### WHAT IS BEING ASKED
From the records below, extract only the lines running from the line with "- destruct (main_logic_final gemini_model s) as [->|(_ & [Hshow" to the line with "with the sorted", both lines included, reproducing them exactly.

**********

Lemma kept_lines_pool course_text : Forall pool_line (kept_lines course_text).
Proof.
  apply Forall_forall. intros line [Hin Htruthy]%list_elem_of_In%filter_In.
  split.
  - intros Hnil. by rewrite Hnil in Htruthy.
  - pose proof (splitlines_no_linebreak course_text) as Hall.
    rewrite Forall_forall in Hall. apply Hall. by apply list_elem_of_In.
Qed.

(** X9. The pool of lines only ever holds lines that are not blank and
    contain no line boundary: a run of the script that starts from such a
    pool ends with such a pool, whatever is loaded, and the pool of a new
    session is empty. *)
Theorem pool_lines_invariant (s : session_state) :
  Forall pool_line (course_lines initial_state)
  ∧ (Forall pool_line (course_lines s) →
     Forall pool_line (course_lines (final_state (script rt inp s)))).
Proof.
  split; [constructor|]. intros Hs.
  rewrite script_lines_from_sidebar. unfold sidebar.
  destruct (analyse_button inp); [|exact Hs].
  rewrite final_state_bind.
  assert (Hread : reads_only (read_course_text inp)).
  { unfold read_course_text. reads_only. }
  destruct (outcome (read_course_text inp s)) as [e|course_text];
    rewrite Hread; [exact Hs|].
  destruct (decide (strip course_text = [])) as [Hblank|Hnonblank].
  - rewrite load_course_blank_run by done. constructor.
  - rewrite load_course_nonblank by done. apply kept_lines_pool.
Qed.
End Frame.

Lemma buttons_change_fields_witness :
  final_state (script sample_runtime idle_inputs state_with_question)
  = state_with_question.
Proof.
  destruct (buttons_change_fields sample_runtime idle_inputs state_with_question)
    as (_ & _ & _ & Hidle).
  apply Hidle; reflexivity.
Defined.

Lemma pool_lines_invariant_witness :
  Forall pool_line
    (course_lines (final_state (script sample_runtime idle_inputs state_with_question))).
Proof.
  apply (pool_lines_invariant sample_runtime idle_inputs state_with_question).
  repeat constructor; discriminate.
Defined.

(** ** The answer form, in general *)

Lemma hoare_bind_value {A B} s (m : M A) (k : A → M B) Q :
  reads_only m →
  (∀ e, outcome (m s) = inl e → Q (inl e) s) →
  (∀ a, outcome (m s) = inr a → hoare (eq s) (k a) Q) →
  hoare (eq s) (bind m k) Q.
Proof.
  intros Hm He Hk s' <-. rewrite outcome_bind, final_state_bind.
  destruct (outcome (m s)) as [e|a] eqn:Ho; rewrite Hm.
  - by apply He.
  - by apply (Hk a eq_refl s).
Qed.

Section FormGeneral.
Context (rt : runtime) (inp : inputs).

(** Whatever the options are, the choices the form returns are the keys
    whose box came back ticked, in the order of display. *)
Lemma form_checkboxes_choices options keys user_choices s choices :
  outcome (form_checkboxes rt inp options keys user_choices s) = inr choices →
  choices = user_choices ++ List.filter (ticked inp s) keys.
Proof.
  revert user_choices. induction keys as [|key keys IH]; intros user_choices.
  - cbn. intros [= <-]. by rewrite app_nil_r.
  - cbn [form_checkboxes List.filter]. rewrite outcome_bind.
    destruct (subscript options key) as [e|value]; [done|].
    cbn [lift ret outcome final_state fst snd].
    rewrite bind_get, outcome_bind_emit. fold (ticked inp s key).
    destruct (ticked inp s key); intros Ho%IH; [|done].
    by rewrite <- app_assoc in Ho.
Qed.

(** How a display of the question may end: with the state as it was, or,
    when the form is submitted and there is a question, with the ticked
    option keys recorded and the correction flag raised. *)
Lemma display_qcm_final s :
  final_state (display_qcm rt inp s) = s
  ∨ (form_submit_button inp = true
     ∧ outcome (display_qcm rt inp s) = inl RerunException
     ∧ ∃ qcm opts,
         qcm_truthy (current_qcm s) = Some qcm
         ∧ qcm !! k_options = Some (JObj opts)
         ∧ final_state (display_qcm rt inp s)
           = submitted s (List.filter (ticked inp s) (option_keys opts))).
Proof.
  destruct (qcm_truthy (current_qcm s)) as [qcm|] eqn:Hq;
    [|left; unfold display_qcm; by rewrite bind_get, Hq].
  set (Q := λ (r : result unit) (s' : session_state),
    s' = s
    ∨ (form_submit_button inp = true ∧ r = inl RerunException
       ∧ ∃ opts, qcm !! k_options = Some (JObj opts)
                 ∧ s' = submitted s (List.filter (ticked inp s) (option_keys opts)))).
  assert (HQ : Q (outcome (display_qcm rt inp s)) (final_state (display_qcm rt inp s))).
  { unfold display_qcm. rewrite bind_get, Hq.
    match goal with |- Q (outcome (?m s)) _ =>
      cut (hoare (eq s) m Q); [intros H; exact (H s eq_refl)|] end.
    apply hoare_bind_value; [apply reads_only_emit|by left|intros _ _].
    apply hoare_bind_value; [apply reads_only_lift|by left|intros fragment_source _].
    apply hoare_bind_value; [apply reads_only_emit|by left|intros _ _].
    apply hoare_bind_value; [apply reads_only_lift|by left|intros question _].
    apply hoare_bind_value; [apply reads_only_emit|by left|intros _ _].
    apply hoare_bind_value; [apply reads_only_lift|by left|intros options Hoptions].
    apply hoare_bind_value; [apply reads_only_lift|by left|intros keys Hkeys].
    apply hoare_bind_value;
      [apply reads_only_form_checkboxes|by left|intros user_choices Hchoices].
    intros s' <-. destruct (form_submit_button inp) eqn:Hsubmit; [|by left].
    right. split; [done|]. split; [done|].
    unfold dict_getitem in Hoptions.
    destruct (qcm !! k_options) as [v|] eqn:Hlookup; [|done].
    injection Hoptions as ->.
    destruct options as [| | | | | |opts]; try done.
    injection Hkeys as <-. exists opts. split; [done|].
    apply form_checkboxes_choices in Hchoices. subst user_choices. reflexivity. }
  destruct HQ as [Hsame|(Hsubmit & Hrerun & opts & Hopts & Hstate)]; [by left|].
  right. split; [done|]. split; [done|]. by exists qcm, opts.
Qed.
End FormGeneral.

(** ** Invariants of the session state *)

Lemma keeps_of_all {A} (I : session_state → Prop) (m : M A) :
  (∀ s, I s → I (final_state (m s))) → keeps I m.
Proof. intros H s Hs. by apply H. Qed.

Section Invariants.
Context (rt : runtime) (inp : inputs).

Lemma sidebar_final s :
  final_state (sidebar inp s) = s
  ∨ (∃ course_text,
       strip course_text = [] ∧
       final_state (sidebar inp s) =
         {| course_lines := []; current_qcm := current_qcm s;
            show_correction := show_correction s;
            user_selection := user_selection s |})
  ∨ (∃ course_text,
       final_state (sidebar inp s) =
         {| course_lines := kept_lines course_text; current_qcm := None;
            show_correction := false; user_selection := user_selection s |}).
Proof.
  unfold sidebar. destruct (analyse_button inp); [|by left].
  rewrite final_state_bind.
  assert (Hread : reads_only (read_course_text inp)).
  { unfold read_course_text. reads_only. }
  destruct (outcome (read_course_text inp s)) as [e|course_text];
    rewrite Hread; [by left|].
  destruct (decide (strip course_text = [])) as [Hblank|Hnonblank].
  - right; left. exists course_text. split; [done|]. rewrite load_course_blank_run by done. by rewrite !Hread.
  - right; right. exists course_text. rewrite load_course_nonblank by done.
    by rewrite !Hread.
Qed.

Lemma produce_question_final gemini_model s :
  final_state (produce_question rt inp gemini_model s) = s
  ∨ final_state (produce_question rt inp gemini_model s)
    = {| course_lines := course_lines s; current_qcm := None;
         show_correction := show_correction s; user_selection := user_selection s |}
  ∨ ∃ qcm_data,
      final_state (produce_question rt inp gemini_model s)
      = {| course_lines := course_lines s;
           current_qcm :=
             Some (<[k_fragment_source :=
                       JStr (select_fragment (course_lines s) (randint inp))]> qcm_data);
           show_correction := show_correction s; user_selection := user_selection s |}.
Proof.
  unfold produce_question. rewrite bind_get.
  destruct (Z.of_nat (length (course_lines s)) =? 0); [right; left; reflexivity|].
  rewrite final_state_bind.
  destruct (generate_cases rt (select_fragment (course_lines s) (randint inp))
              gemini_model s) as [[qcm_data ->]|[[msg ->]|[e ->]]].
  - right; right. by exists qcm_data.
  - right; left. reflexivity.
  - by left.
Qed.

Lemma main_logic_final gemini_model s :
  final_state (main_logic rt inp gemini_model s) = s
  ∨ (generate_button inp = true
     ∧ answers_reset (final_state (main_logic rt inp gemini_model s))
     ∧ (question_tagged s →
        question_tagged (final_state (main_logic rt inp gemini_model s)))).
Proof.
  unfold main_logic. rewrite bind_get.
  destruct gemini_model as [m|].
  2: { left. by destruct (list_truthy (course_lines s) && negb (str_truthy (api_key inp))). }
  destruct (list_truthy (course_lines s)); [|by left].
  destruct (generate_button inp); [|by left].
  right. split; [done|]. split; [apply request_new_question_resets|].
  intros Htagged. rewrite request_new_question_from_reset.
  set (reset := {| course_lines := course_lines s; current_qcm := current_qcm s;
                   show_correction := false; user_selection := [] |}).
  destruct (produce_question_final m reset) as [->|[->|[qcm_data ->]]].
  - exact Htagged.
  - by intros qcm.
  - intros qcm [= <-]. eexists. apply lookup_insert_eq.
Qed.
Lemma script_keeps (I : session_state → Prop) :
  keeps I (sidebar inp) →
  (∀ gemini_model, keeps I (main_logic rt inp gemini_model)) →
  keeps I (display_qcm rt inp) →
  keeps I (script rt inp).
Proof.
  intros Hsidebar Hmain Hdisplay. unfold script.
  do 2 (apply keeps_bind; [apply keeps_reads_only, reads_only_emit|intros _]).
  apply keeps_bind; [exact Hsidebar|intros _].
  apply keeps_bind; [apply keeps_reads_only, reads_only_configure_model|].
  intros gemini_model.
  apply keeps_bind; [apply Hmain|intros _].
  apply keeps_bind; [exact Hdisplay|intros _].
  apply keeps_reads_only, reads_only_display_correction.
Qed.

(** X10. The current question always carries its fragment: a new session
    has no question, every run of the script keeps the property, and the
    display of a question therefore shows the fragment (line 183 never raises
    [KeyError]). *)
Theorem question_carries_fragment (s : session_state) :
  question_tagged initial_state
  ∧ (question_tagged s → question_tagged (final_state (script rt inp s)))
  ∧ (question_tagged s →
     ∀ qcm, qcm_truthy (current_qcm s) = Some qcm →
       ∃ fragment t,
         qcm !! k_fragment_source = Some (JStr fragment)
         ∧ trace (display_qcm rt inp s)
           = st_markdown (u "---") :: st_info (u "*" ++ fragment ++ u "*") :: t).
Proof.
  split; [by intros qcm|]. split.
  - revert s. apply script_keeps; [|intros gemini_model|]; apply keeps_of_all; intros s Hs.
    + destruct (sidebar_final s) as [->|[(text & _ & ->)|(text & ->)]];
        [done|exact Hs|by intros qcm].
    + destruct (main_logic_final gemini_model s) as [->|(_ & _ & Htagged)];
        [done|by apply Htagged].
    + destruct (display_qcm_final rt inp s)
        as [->|(_ & _ & qcm & opts & _ & _ & ->)]; [done|exact Hs].
  - intros Hs qcm Hq.
    assert (Hcurrent : current_qcm s = Some qcm).
    { unfold qcm_truthy in Hq. destruct (current_qcm s) as [d|]; [|done].
      destruct (size d); [done|]. by injection Hq as ->. }
    destruct (Hs qcm Hcurrent) as [fragment Hfragment].
    exists fragment. eexists. split; [exact Hfragment|].
    unfold display_qcm. rewrite bind_get, Hq, trace_bind_emit.
    unfold dict_getitem. rewrite Hfragment, bind_lift_inr, trace_bind_emit.
    reflexivity.
Qed.

(** X11. The correction flag is never left raised without a question: a
    new session has it down, and every run of the script, whether it returns
    or raises, keeps "the flag is raised only if there is a current
    question". *)
Theorem correction_only_with_question (s : session_state) :
  correction_has_question initial_state
  ∧ (correction_has_question s →
     correction_has_question (final_state (script rt inp s))).
Proof.
  split; [by intros ?|].
  revert s. apply script_keeps; [|intros gemini_model|]; apply keeps_of_all; intros s Hs.
  - destruct (sidebar_final s) as [->|[(text & _ & ->)|(text & ->)]];
      [done|exact Hs|by intros ?].
  - destruct (main_logic_final gemini_model s) as [->|(_ & [Hshow _] & _)];
      [done|]. intros Hshown. congruence.
  - destruct (display_qcm_final rt inp s)
      as [->|(_ & _ & qcm & opts & Hq & _ & ->)]; [done|].
    intros _. cbn [submitted current_qcm]. by rewrite Hq.
Qed.

(** X12. The recorded selection is always sorted and never repeats a key:
    a new session has the empty selection, and every run of the script keeps
    the property.  This is what lets line 212 compare it with the sorted
    correct answers without sorting it again. *)
Theorem selection_kept_sorted (s : session_state) :
  selection_sorted initial_state
  ∧ (selection_sorted s → selection_sorted (final_state (script rt inp s))).
Proof.
  split; [split; constructor|].
  revert s. apply script_keeps; [|intros gemini_model|]; apply keeps_of_all; intros s Hs.
  - destruct (sidebar_final s) as [->|[(text & _ & ->)|(text & ->)]]; done.
  - destruct (main_logic_final gemini_model s) as [->|(_ & [_ Hselection] & _)];
      [done|]. unfold selection_sorted. rewrite Hselection. split; constructor.
  - destruct (display_qcm_final rt inp s)
      as [->|(_ & _ & qcm & opts & _ & _ & ->)]; [done|].
    split; cbn [submitted user_selection].
    + apply sorted_strs_sorted.
    + apply NoDup_sorted_strs, NoDup_bool_filter, NoDup_option_keys.
Qed.
End Invariants.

**********

### RESPONSE TO THIS TASK
  - destruct (main_logic_final gemini_model s) as [->|(_ & [Hshow _] & _)];
      [done|]. intros Hshown. congruence.
  - destruct (display_qcm_final rt inp s)
      as [->|(_ & _ & qcm & opts & Hq & _ & ->)]; [done|].
    intros _. cbn [submitted current_qcm]. by rewrite Hq.
Qed.

(** X12. The recorded selection is always sorted and never repeats a key:
    a new session has the empty selection, and every run of the script keeps
    the property.  This is what lets line 212 compare it with the sorted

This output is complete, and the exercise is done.